Oddly enough, my favorite instance of this involves an album that I listened to incessantly during one of the most emotional and depressing times of my life. I was mostly lonely with most of my friends having moved away, and smack in the middle of a transition phase of my life- deciding where I was going post college and consumed with job interviews and final projects. I was in the process of dealing with a genuine heartbreak and in complete denial that I was suffering from any such thing, and maybe that’s what helped The Wrens’ The Meadowlands become the album that evokes the fall of 2005 more vividly than most other musical memories.
The Meadowlands is a slightly noisy indie rock record made up mainly of retrospectives on many topics, but like most of the very best and worst music, relationships are the main subject. I listened to the first two tracks of this album on my shower cd player nearly every day for a couple of months, and given the subject matter puts me in probably one of my all time great emo states of mind. She Sends Kisses is a track that could probably compete to be in my top five favorite songs. The Boy is Exhausted and Faster Gun are great upbeat tracks, and Ex-Girl Collection and Everyone Choose Sides have titles that can tell you exactly what they’re about- but the lyrics are brilliant.
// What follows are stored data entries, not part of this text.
(** X6: on the name space in memory, whatever the outcome of [copyEntry]
    of an entry of a name space that is a tree: every entry at or below
    the source is as it was, and so is every entry that is not at or
    below the name of the copy in the destination directory. *)
Theorem copyEntry_source_kept fuel w tr dstDir e st' r :
  wfNs (ns w) →
  consistent (ns w) e →
  copyEntry client fuel dstDir e (MkState w tr) = (st', r) →
  (∀ p, under (Name e) p → ns (world st') !! p = ns w !! p)
  ∧ (∀ p, ¬ under (target dstDir (Name e)) p → ns (world st') !! p = ns w !! p).
Proof.
  intros Hwf Hcons Hrun.
  pose proof (copyEntry_mem fuel dstDir e w tr st' r Hwf Hcons Hrun)
    as (_ & _ & Hfr & _).
  assert (Hout : ∀ p, ¬ under (target dstDir (Name e)) p →
            ns (world st') !! p = ns w !! p).
  { intros p Hp. destruct (Hfr p) as [?|(sd & ->%list_elem_of_singleton & Hu)]; done. }
  split; [|done].
  destruct Hcons as (n & Hn & He).
  destruct fuel as [|fuel]; [simpl in Hrun; by injection Hrun as <- _|].
  destruct (Parse (Name e)) as [err|srcPath] eqn:HP.
  { simpl in Hrun. rewrite HP in Hrun. by injection Hrun as <- _. }
  destruct (decide (NElem srcPath = 0)) as [Hz|Hz].
  { rewrite (copyEntry_root _ _ _ _ srcPath) in Hrun by done. by injection Hrun as <- _. }
  destruct (HasPrefix (parsedOrZero dstDir) srcPath) eqn:Hpre.
  { rewrite (copyEntry_into_itself _ _ _ _ srcPath) in Hrun by done.
    by injection Hrun as <- _. }
  rewrite (copyEntry_dispatch _ _ _ _ srcPath) in Hrun by done. cbn zeta in Hrun.
  assert (Hnu : ¬ under (Name e) dstDir).
  { intros H. apply (HasPrefix_under dstDir _ _ HP) in H. congruence. }
  assert (Htgt : target dstDir (Name e) = copyName dstDir srcPath).
  { unfold target, parsedOrZero. by rewrite HP. }
  rewrite Htgt in Hout. unfold copyName in *.
  set (x := Elem srcPath (NElem srcPath - 1)) in *. clearbody x.
  assert (Htne : pn_elems (Join dstDir x) ≠ []).
  { simpl. intros H. by apply app_eq_nil in H as [_ ?]. }
  assert (HisDir : IsDir e = bool_decide (n = NDir)) by (rewrite He; apply IsDir_entryOf).
  assert (Hsingle : ∀ s1 (r1 : Res DirEntry) n',
    ns w !! Name e = Some n' →
    ((world s1 = w ∧ ∃ e, r1 = Raise e)
     ∨ ((∃ d, r1 = Val d) ∧ world s1 = setNs w (<[Join dstDir x := n']> (ns w))
        ∧ ns w !! Join dstDir x ≠ Some NDir
        ∧ ns w !! parentOf (Join dstDir x) = Some NDir)) →
    ∀ p, under (Name e) p → ns (world s1) !! p = ns w !! p).
  { intros s1 r1 n' Hn' [[-> _]|(_ & -> & _ & _)] p Hp; [done|]. simpl.
    destruct (decide (p = Join dstDir x)) as [->|Hne]; [|by rewrite lookup_insert_ne].
    rewrite lookup_insert_eq.
    apply under_Join_inv in Hp as [Heq|Hp]; [|done]. by rewrite <- Heq. }
  rewrite HisDir in Hrun. destruct n as [|tgt|b].
  - rewrite bool_decide_eq_true_2 in Hrun by done.
    apply bind_inv in Hrun as [(s1 & d1 & H1 & H2)|[(e1 & H1 & ->)|[H1 ->]]];
      apply cliMakeDirectory_inv in H1 as [Hc1 Hres1]; try done.
    + destruct Hres1 as [[_ [? ?]]|(_ & Hw1 & Ht & Hp)]; [done|].
      intros p Hp'. apply Hout.
      eapply (target_disjoint (ns w) (Name e) dstDir x); [done|by eexists|done..].
    + destruct Hres1 as [[Hw1 _]|([? ?] & _)]; [|done]. intros p _. by rewrite Hw1.
    + destruct Hres1 as [[_ [? ?]]|([? ?] & _)]; done.
  - rewrite bool_decide_eq_false_2 in Hrun by done.
    assert (Hl : IsLink e = true) by (by rewrite He).
    assert (Hlt : Link e = tgt) by (by rewrite He).
    rewrite Hl, Hlt, bind_ret_tt in Hrun. injection Hrun as <- _.
    destruct (cliPutLink client tgt (Join dstDir x) (MkState w tr)) as [s1 r1] eqn:H1.
    apply cliPutLink_inv in H1 as [_ Hres1]. by eapply Hsingle.
  - rewrite bool_decide_eq_false_2 in Hrun by done.
    assert (Hl : IsLink e = false) by (by rewrite He).
    rewrite Hl, bind_ret_tt in Hrun. injection Hrun as <- _.
    destruct (cliPutDuplicate client (Name e) (Join dstDir x) (MkState w tr)) as [s1 r1] eqn:H1.
    eapply cliPutDuplicate_inv in H1 as [_ Hres1]; [|done]. by eapply Hsingle.
Qed.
13 months in 6 minutes is also pretty self explanatory, but it tells a completely non unique story that is so vivid it brings to mind every relationship that started hot and flared out, or even had the possibility to do so. The last track is short, but sends such a piercing and emotional yelling note up your spine it’s one of my favorite 5 seconds in rock music, and definitely among the most bitter and sad.
The Meadowlands may have been written in the garden state and about a collection of experiences that occurred there, but every time I hear it I’m sitting in a threadbare apartment on Yeager Road feeling sorry for myself- and I always keep listening.